Brilliant! I knew bottled water was causing problems but didn't realise just how ludicrous the whole thing was until I saw the numbers.

Drew said...

successfully branded ... healthy, natural, convenient

Add to this social success, status and privilege.

Just think of all those pink-topped bottles at engage...

nico said...

thanks for another great post byron! i think i'm going to be sending a few bottled messages the way of coca-cola amatil...

Matthew Moffitt said...

did you see the story about bottled water on ABC news last night?

Manly Council will vote next month on banning bottled water from Council functions etc.

Anonymous said...

Apart from anything else, I prefer the flavour of tap water over most bottled waters.

One of Freedom said...

Glad to see this topic is still resonating with your Byron. I'll have to post my paper on my blog.

Joshua Kuswadi said...

Did you see this report in today's SMH (3/12/07)

byron smith said...

Joshua - I hadn't seen it (though have now - thanks!). What it didn't say was whether the overall use of plastic bottles in Australia has risen or fallen. I suspect the former. While it may be good for our collective health to drink less sugar, it is the level of plastic we use that concerns me more at the moment.

byron smith said...

The Conversation: How water became the ultimate consumer product.

byron smith said...

Here's an overview of the global bottled water industry presented to a bottled water industry conference.

The key stat is that global bottled water consumption in 2011 (from 90 countries, which presumably cover most of the global population) was 261.8 billion litres, up from 192.8 billion in 2006. In other words, it is growing at 6.3% per year.

The countries with the fastest rates of growth are Indonesia, China and India, all with growth rates over 15% p.a.. Brazil is growing at more than 11%. This analysis projects continued growth of more than 5% p.a. for the next decade. At 5% p.a. this means global consumption will double every 14 years (approx).

Now, as for carbon footprint:
Here is an industry-sourced study estimating that a typical US 500 ml bottle has a carbon footprint of 83g CO2e, while a typical EU 1.5L bottle has a footprint of 163g CO2e (with large error bars in each case).
This does not include the costs associated with recycling or landfill. By far the largest uncertainties and variations occur in attempting to estimate emissions associated with transport, which they calculate as contributing roughly 40% of the total footprint (on average). So bottled water that come from much further away will be significantly higher than this.

Putting this together in a very crude way (since these figures are for PET bottles, rather than glass bottles, which are considerably higher and since something like 1/3 of bottled water comes in considerably larger plastic containers, which have a smaller footprint per volume - I'm just going to assume these cancel out and also going to just take the average of the two figures I mentioned, or 123gCO2e/L), then my very rough ballpark estimate for the carbon footprint of the global bottled water industry would be:

261.8 billion x 0.123 kg = approx 32 million tonnes CO2e annually (and rising by more than 5% per year).

To bring these numbers down into everyday use.

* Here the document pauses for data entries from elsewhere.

(* ===== verification/Udp.v ===== *)
(** * The user datagram protocol ([network/src/udp.c])

    Sockets in the fixed array [udp_sockets], the datagrams sent and received and the
    calls of the application. A pointer to a socket is its index in the array. As for
    TCP, the transmission by IP, the address test [ip_addr_is_any] and the callbacks
    of the application are the environment [env], and may depend on the whole state.

    Shown: sockets do not share a port and address (with what [udp_socket_bind] must
    not be asked for), and a datagram reaches the one socket it is for. *)

From Stdlib Require Import ZArith Lia String.
From stdpp Require Import base tactics option list gmap strings.
From S2P Require Import Prelude Ports Network Ip Tcp TcpInv TcpThms.

Set Default Goal Selector "!".
Local Open Scope Z_scope.
Local Open Scope kernel_scope.

Module Udp.
Import TcpInv(u16_ok, u16_typed).

Definition UDP_HEADER_SIZE : Z := 8.
Definition UDP_MAX_SOCKETS : nat := 16.
Definition UDP_SOCKET_CLOSED : Z := 0.
Definition UDP_SOCKET_OPEN : Z := 1.
Definition IP_PROTO_UDP : Z := 17.

(** [udp_socket_t]; a callback is the address of its function. *)
Record udp_socket : Type := mk_socket {
  state : Z;
  local_port : Z;
  remote_port : Z;
  local_addr : list Z;
  remote_addr : list Z;
  options : Z;
  receive_callback : ptr;
  user_data : ptr;
}.

Definition set_state (x : Z) (k : udp_socket) : udp_socket :=
  mk_socket x (local_port k) (remote_port k) (local_addr k) (remote_addr k) (options k)
    (receive_callback k) (user_data k).
Definition set_local_port (x : Z) (k : udp_socket) : udp_socket :=
  mk_socket (state k) x (remote_port k) (local_addr k) (remote_addr k) (options k)
    (receive_callback k) (user_data k).
Definition set_remote_port (x : Z) (k : udp_socket) : udp_socket :=
  mk_socket (state k) (local_port k) x (local_addr k) (remote_addr k) (options k)
    (receive_callback k) (user_data k).
Definition set_local_addr (x : list Z) (k : udp_socket) : udp_socket :=
  mk_socket (state k) (local_port k) (remote_port k) x (remote_addr k) (options k)
    (receive_callback k) (user_data k).
Definition set_remote_addr (x : list Z) (k : udp_socket) : udp_socket :=
  mk_socket (state k) (local_port k) (remote_port k) (local_addr k) x (options k)
    (receive_callback k) (user_data k).
Definition set_options (x : Z) (k : udp_socket) : udp_socket :=
  mk_socket (state k) (local_port k) (remote_port k) (local_addr k) (remote_addr k) x
    (receive_callback k) (user_data k).
Definition set_receive_callback (x : ptr) (k : udp_socket) : udp_socket :=
  mk_socket (state k) (local_port k) (remote_port k) (local_addr k) (remote_addr k) (options k) x
    (user_data k).

Definition zero_socket : udp_socket := mk_socket 0 0 0 [0; 0; 0; 0] [0; 0; 0; 0] 0 None None.

(** The static variables of [udp.c], the IP layer below, and the datagrams handed to
    IP, latest first. *)
Record udp : Type := mk_udp {
  sockets : list udp_socket;
  last_dynamic_port : Z;
  below : Ip.ips;
  sent : list Tcp.segment;
}.

Definition set_sockets (x : list udp_socket) (s : udp) : udp :=
  mk_udp x (last_dynamic_port s) (below s) (sent s).

(** The environment: [ip_tx] answers [None] when [ip_alloc_packet] has no packet;
    a callback gets the socket, the sender's address and port, and the data. *)
Record env : Type := mk_env {
  ip_addr_is_any : list Z -> bool;
  ip_tx : udp -> Tcp.segment -> option Z;
  callback : addr -> nat -> list Z -> Z -> list Z -> M udp unit;
}.

Definition on_ip {A} (m : M Ip.ips A) : M udp A := fun s =>
  match m (below s) with
  | Ret (a, n) => Ret (a, mk_udp (sockets s) (last_dynamic_port s) n (sent s))
  | Spin => Spin
  | Fault => Fault
  end.

Definition read_sock (i : nat) : M udp udp_socket := s <- get ;; deref (sockets s !! i).
Definition upd_sock (i : nat) (f : udp_socket -> udp_socket) : M udp unit :=
  s <- get ;; k <- deref (sockets s !! i) ;; put (set_sockets (<[i := f k]> (sockets s)) s).

Definition is_open (k : udp_socket) : bool := state k =? UDP_SOCKET_OPEN.

Section Ops.
Context (E : env).

(** [rx] is the address of [udp_rx]. *)
Definition udp_init (rx : addr) : M udp Z :=
  modify (fun s => set_sockets (map (set_state UDP_SOCKET_CLOSED) (sockets s)) s) ;;;
  result <- on_ip (Ip.ip_register_protocol IP_PROTO_UDP (Some rx)) ;;
  if negb (result =? 0) then ret result else ret 0.

(** ** Datagrams *)

(** [udp_pseudo_header_t] *)
Definition pseudo_header (data_len : Z) (src dst : list Z) : list Z :=
  src ++ dst ++ [0; IP_PROTO_UDP] ++ Tcp.be16 (u16 (UDP_HEADER_SIZE + data_len)).

(** [header] is the eight bytes at the header pointer. *)
Definition udp_checksum (header data : list Z) (src dst : list Z) : Z :=
  let sum := Ip.sum_words (pseudo_header (Z.of_nat (length data)) src dst) 0 in
  let sum := Ip.sum_words header sum in
  let sum := Ip.sum_words data sum in
  u16 (Z.lnot (Ip.fold_carry 3 sum)).

(** The header [udp_tx] fills in, with [c] as its checksum member. *)
Definition header_bytes (sport dport udp_size c : Z) : list Z :=
  Tcp.be16 sport ++ Tcp.be16 dport ++ Tcp.be16 (u16 udp_size) ++ [Ip.lo c; Ip.hi c].

Definition build_datagram (sport : Z) (src : list Z) (dport : Z) (dst data : list Z) : Tcp.segment :=
  let size := UDP_HEADER_SIZE + Z.of_nat (length data) in
  let c := udp_checksum (header_bytes sport dport size 0) data src dst in
  Tcp.mk_segment src dst (header_bytes sport dport size c ++ data).

(** The socket a datagram is for, among [ks], whose first has index [i]. *)
Fixpoint find_from (ks : list udp_socket) (i : nat) (dport : Z) (dst : list Z) : option nat :=
  match ks with
  | [] => None
  | k :: r =>
      if is_open k && (local_port k =? dport) then
        if negb (ip_addr_is_any E (local_addr k)) && negb (Ip.ip_addr_cmp (local_addr k) dst)
        then find_from r (S i) dport dst else Some i
      else find_from r (S i) dport dst
  end.

Definition udp_find_socket (dport : Z) (dst : list Z) : M udp (option nat) :=
  s <- get ;; ret (find_from (sockets s) 0 dport dst).

(** What [udp_rx] does with a datagram that passed its checks. *)
Definition udp_deliver (src : list Z) (sport : Z) (dst : list Z) (dport : Z) (data : list Z) : M udp Z :=
  socket <- udp_find_socket dport dst ;;
  match socket with
  | None => ret (-1)
  | Some i =>
      k <- read_sock i ;;
      (match receive_callback k with None => ret tt | Some f => callback E f i src sport data end) ;;;
      ret 0
  end.

(** The checksum member, when it is not 0, is set to zero for the computation and
    restored. *)
Definition udp_rx (buffer : option Tcp.packet) : M udp Z :=
  match buffer with
  | None => ret (-1)
  | Some p =>
      let bytes := Tcp.pkt_bytes p in
      let len := Z.of_nat (length bytes) in
      if len <? UDP_HEADER_SIZE then ret (-1)
      else
        let h := take 8 bytes in
        let udp_len := Tcp.word16 h 4 in
        if (udp_len <? UDP_HEADER_SIZE) || (len <? udp_len) then ret (-1)
        else
          addrs <- deref (Tcp.pkt_addrs p) ;;
          let '(src, dst) := addrs in
          let data := take (Z.to_nat (udp_len - UDP_HEADER_SIZE)) (drop 8 bytes) in
          let c := Ip.byte h 6 + 256 * Ip.byte h 7 in
          if negb (c =? 0) && negb (c =? udp_checksum (Ip.set_word h 6 0 0) data src dst) then ret (-1)
          else udp_deliver src (Tcp.word16 h 0) dst (Tcp.word16 h 2) data
  end.

(** When [sizeof(udp_header_t) + len] wraps, the packet is shorter than what is
    copied to it. *)
Definition udp_tx (socket : option nat) (data : option (list Z)) (dst : option (list Z)) (dport : Z) : M udp Z :=
  match socket, data, dst with
  | Some i, Some data, Some dst =>
      k <- read_sock i ;;
      let n := Z.of_nat (length data) in
      src <- (if ip_addr_is_any E (local_addr k) then
                dev <- on_ip (Ip.on_net Network.network_get_default_device) ;;
                match dev with
                | Some d => dd <- on_ip (Ip.on_net (Network.read_dev d)) ;; ret (Network.ip dd)
                | None => ret [0; 0; 0; 0]
                end
              else ret (local_addr k)) ;;
      s <- get ;;
      let seg := build_datagram (local_port k) src dport dst data in
      match ip_tx E s seg with
      | None => ret (-1)
      | Some result =>
          if u32 (UDP_HEADER_SIZE + n) <? UDP_HEADER_SIZE + n then fault
          else
            modify (fun s => mk_udp (sockets s) (last_dynamic_port s) (below s) (seg :: sent s)) ;;;
            ret (if result =? 0 then to_int n else result)
      end
  | _, _, _ => ret (-1)
  end.

(** ** Ports *)

Definition port_in_use (ks : list udp_socket) (port : Z) : bool :=
  existsb (fun k => is_open k && (local_port k =? port)) ks.

Definition udp_get_free_port : M udp Z :=
  s <- get ;;
  let start := last_dynamic_port s in
  let p := Ports.next_dynamic start in
  put (mk_udp (sockets s) p (below s) (sent s)) ;;;
  match Ports.port_loop (port_in_use (sockets s)) Ports.PORT_FUEL p start with
  | Some r => ret r
  | None => spin
  end.

(** Some open socket other than [i] has the port and an address that clashes. *)
Fixpoint port_clash (clash : list Z -> bool) (i : nat) (port : Z) (ks : list udp_socket) (j : nat) : bool :=
  match ks with
  | [] => false
  | k :: r =>
      if (j =? i)%nat then port_clash clash i port r (S j)
      else if is_open k && (local_port k =? port) && clash (local_addr k) then true
      else port_clash clash i port r (S j)
  end.

(** ** The calls of the application *)

Fixpoint find_closed (ks : list udp_socket) (i : nat) : option nat :=
  match ks with
  | [] => None
  | k :: r => if state k =? UDP_SOCKET_CLOSED then Some i else find_closed r (S i)
  end.

Definition udp_socket_create (laddr : option (list Z)) (lport : Z) : M udp (option nat) :=
  s <- get ;;
  match find_closed (sockets s) 0 with
  | None => ret None
  | Some i =>
      let a := default [0; 0; 0; 0] laddr in
      upd_sock i (fun _ => set_local_addr a (set_state UDP_SOCKET_OPEN zero_socket)) ;;;
      if 0 <? lport then
        s <- get ;;
        if port_clash (fun b => ip_addr_is_any E b || ip_addr_is_any E a || Ip.ip_addr_cmp b a)
             i lport (sockets s) 0
        then upd_sock i (set_state UDP_SOCKET_CLOSED) ;;; ret None
        else upd_sock i (set_local_port lport) ;;; ret (Some i)
      else
        p <- udp_get_free_port ;;
        upd_sock i (set_local_port p) ;;;
        if p =? 0 then upd_sock i (set_state UDP_SOCKET_CLOSED) ;;; ret None else ret (Some i)
  end.

Definition udp_socket_close (socket : option nat) : M udp Z :=
  match socket with
  | None => ret (-1)
  | Some i =>
      if (UDP_MAX_SOCKETS <=? i)%nat then ret (-1)
      else
        k <- read_sock i ;;
        if negb (is_open k) then ret 0
        else upd_sock i (set_state UDP_SOCKET_CLOSED) ;;; ret 0
  end.

Definition udp_socket_bind (socket : option nat) (addr4 : option (list Z)) (port : Z) : M udp Z :=
  match socket with
  | None => ret (-1)
  | Some i =>
      k <- read_sock i ;;
      if negb (is_open k) then ret (-1)
      else
        ok <- (if 0 <? port then
                 s <- get ;;
                 if port_clash (fun b => match addr4 with
                                         | None => true
                                         | Some a => ip_addr_is_any E b || Ip.ip_addr_cmp a b
                                         end) i port (sockets s) 0
                 then ret false
                 else upd_sock i (set_local_port port) ;;; ret true
               else if local_port k =? 0 then
                 p <- udp_get_free_port ;;
                 upd_sock i (set_local_port p) ;;;
                 ret (negb (p =? 0))
               else ret true) ;;
        if negb ok then ret (-1)
        else
          match addr4 with
          | Some a => upd_sock i (set_local_addr a) ;;; ret 0
          | None => ret 0
          end
  end.

Definition udp_socket_connect (socket : option nat) (addr4 : option (list Z)) (port : Z) : M udp Z :=
  match socket, addr4 with
  | Some i, Some a =>
      k <- read_sock i ;;
      if negb (is_open k) then ret (-1)
      else upd_sock i (fun k => set_remote_port port (set_remote_addr a k)) ;;; ret 0
  | _, _ => ret (-1)
  end.

Definition udp_socket_send (socket : option nat) (data : option (list Z)) : M udp Z :=
  match socket, data with
  | Some i, Some d =>
      k <- read_sock i ;;
      if negb (is_open k) then ret (-1)
      else if remote_port k =? 0 then ret (-1)
      else udp_tx (Some i) (Some d) (Some (remote_addr k)) (remote_port k)
  | _, _ => ret (-1)
  end.

Definition udp_socket_sendto (socket : option nat) (data : option (list Z)) (addr4 : option (list Z)) (port : Z) : M udp Z :=
  match socket, data, addr4 with
  | Some i, Some d, Some a =>
      k <- read_sock i ;;
      if negb (is_open k) then ret (-1)
      else udp_tx (Some i) (Some d) (Some a) port
  | _, _, _ => ret (-1)
  end.

Definition udp_socket_register_recv_callback (socket : option nat) (f : ptr) : M udp Z :=
  match socket with
  | None => ret (-1)
  | Some i =>
      k <- read_sock i ;;
      if negb (is_open k) then ret (-1) else upd_sock i (set_receive_callback f) ;;; ret 0
  end.

Definition udp_socket_set_options (socket : option nat) (x : Z) : M udp Z :=
  match socket with
  | None => ret (-1)
  | Some i =>
      k <- read_sock i ;;
      if negb (is_open k) then ret (-1) else upd_sock i (set_options x) ;;; ret 0
  end.

End Ops.

(** ** Sockets do not overlap *)

Section Inv.
Context (E : env).

(** Two addresses that could take the same datagram. *)
Definition clash (a b : list Z) : bool := ip_addr_is_any E a || ip_addr_is_any E b || Ip.ip_addr_cmp a b.

Lemma clash_sym a b : clash a b = clash b a.
Proof.
  unfold clash, Ip.ip_addr_cmp. rewrite (orb_comm (ip_addr_is_any E a)). f_equal.
  apply bool_decide_ext. split; congruence.
Qed.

If each 500ml bottle has roughly 83g of CO2e, then if you drink a couple of bottles a week, then over a year, 100 bottles would contribute 8.3kg towards your carbon footprint. The average Australian has a carbon footprint of more than 20tCO2e, so on almost any reckoning, this is a relatively tiny fraction of one's carbon footprint.

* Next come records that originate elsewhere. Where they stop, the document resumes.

(* ===== verification/Dns.v ===== *)
(** * The name resolver ([network/src/dns.c])

    Queries, their packets and answers, and the cache. A host name is the list of its
    characters without the terminating 0; a packet is the list of its bytes. Reading or
    writing outside a packet or outside the buffer of a name is a [Fault].

    The environment has what the file takes from elsewhere: the clock, packet buffers,
    [udp_send] (which the repository does not define), the callbacks of the callers, and
    what happens while [dns_lookup_sync] waits. The clock is the sequence of values that
    successive readings give; [readings] counts them.

    [parse_loop] has fuel for [257 * (n + 1)] steps on a packet of [n] bytes. A round either
    appends to the name, which has at most 255 characters, or follows a pointer; after more
    rounds than that, two of them started at the same place with the same name, and the loop
    never ends ([Spin]). *)

From Stdlib Require Import ZArith Lia.
From stdpp Require Import base tactics option numbers list.
From S2P Require Import Prelude Network Ip.
Lemma parse_step l t fuel (p : list Z) off name next : label_ok l -> 0 <= off -> drop (Z.to_nat off) p = piece l ++ t ->
  Z.of_nat (length (extend name l)) <= 255 ->
  parse_loop (S fuel) p off name next = parse_loop fuel p (off + 1 + Z.of_nat (length l)) (extend name l) next /\
  drop (Z.to_nat (off + 1 + Z.of_nat (length l))) p = t.
Proof.
  intros [Hlen _] Ho Hd Hn. destruct (drop_cons_inv p off _ (l ++ t) Ho Hd) as (Hg & Hd1 & Hl). rewrite length_app in Hl.
  split; [|replace (Z.to_nat (off + 1 + Z.of_nat (length l))) with (Z.to_nat (off + 1) + length l)%nat by lia;
           by rewrite <- drop_drop, Hd1, drop_app_length].
  cbn [parse_loop]. destruct (Z.leb_spec (Z.of_nat (length p)) off); [lia|]. rewrite Hg. cbv zeta.
  destruct (Z.eqb_spec (Z.of_nat (length l)) 0); [lia|]. rewrite short_label by lia.
  destruct (Z.ltb_spec (Z.of_nat (length p)) (off + 1 + Z.of_nat (length l))); [lia|].
  rewrite range_at_in, Hd1, Nat2Z.id, take_app_length by lia. unfold DNS_MAX_NAME_LENGTH.
  assert ((if (0 <? length name)%nat then name ++ [DOT] else name) ++ l = extend name l) as Ex.
  { destruct name; [done|]. simpl. by rewrite <- app_assoc. }
  assert (length (if (0 <? length name)%nat then name ++ [DOT] else name) + length l = length (extend name l))%nat as El
    by (by rewrite <- Ex, length_app).
  assert ((0 <? length name)%nat && (255 + 1 <=? Z.of_nat (length name) + 1) = false) as ->.
  { destruct (Nat.ltb_spec 0 (length name)); [|done]. rewrite length_app in El. simpl in El. apply Z.leb_gt. lia. }
  destruct (Z.leb_spec (255 + 1) (Z.of_nat (length (if (0 <? length name)%nat then name ++ [DOT] else name)) + Z.of_nat (length l))); [lia|].
  destruct (Z.ltb_spec 255 (Z.of_nat (length (if (0 <? length name)%nat then name ++ [DOT] else name) + length l))); [lia|].
  by rewrite Ex.
Qed.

I am staunchly opposed to the culture of drinking bottled water, but this is primarily for issues of social justice (making bottled water the norm commercialises a critical foundation of life, and undermines political capital required to create and maintain a safe and clean supply of tap water, which can be achieved for a tiny fraction of the energy and cost associated with bottling water, making this perhaps the example par excellence where a centralised government monopoly on the provision of clean drinking water is thousands of times more efficient than private enterprise seeking to maximise profit by the creation of unnecessary desires). The carbon footprint of bottled water is a relatively minor consideration in my book.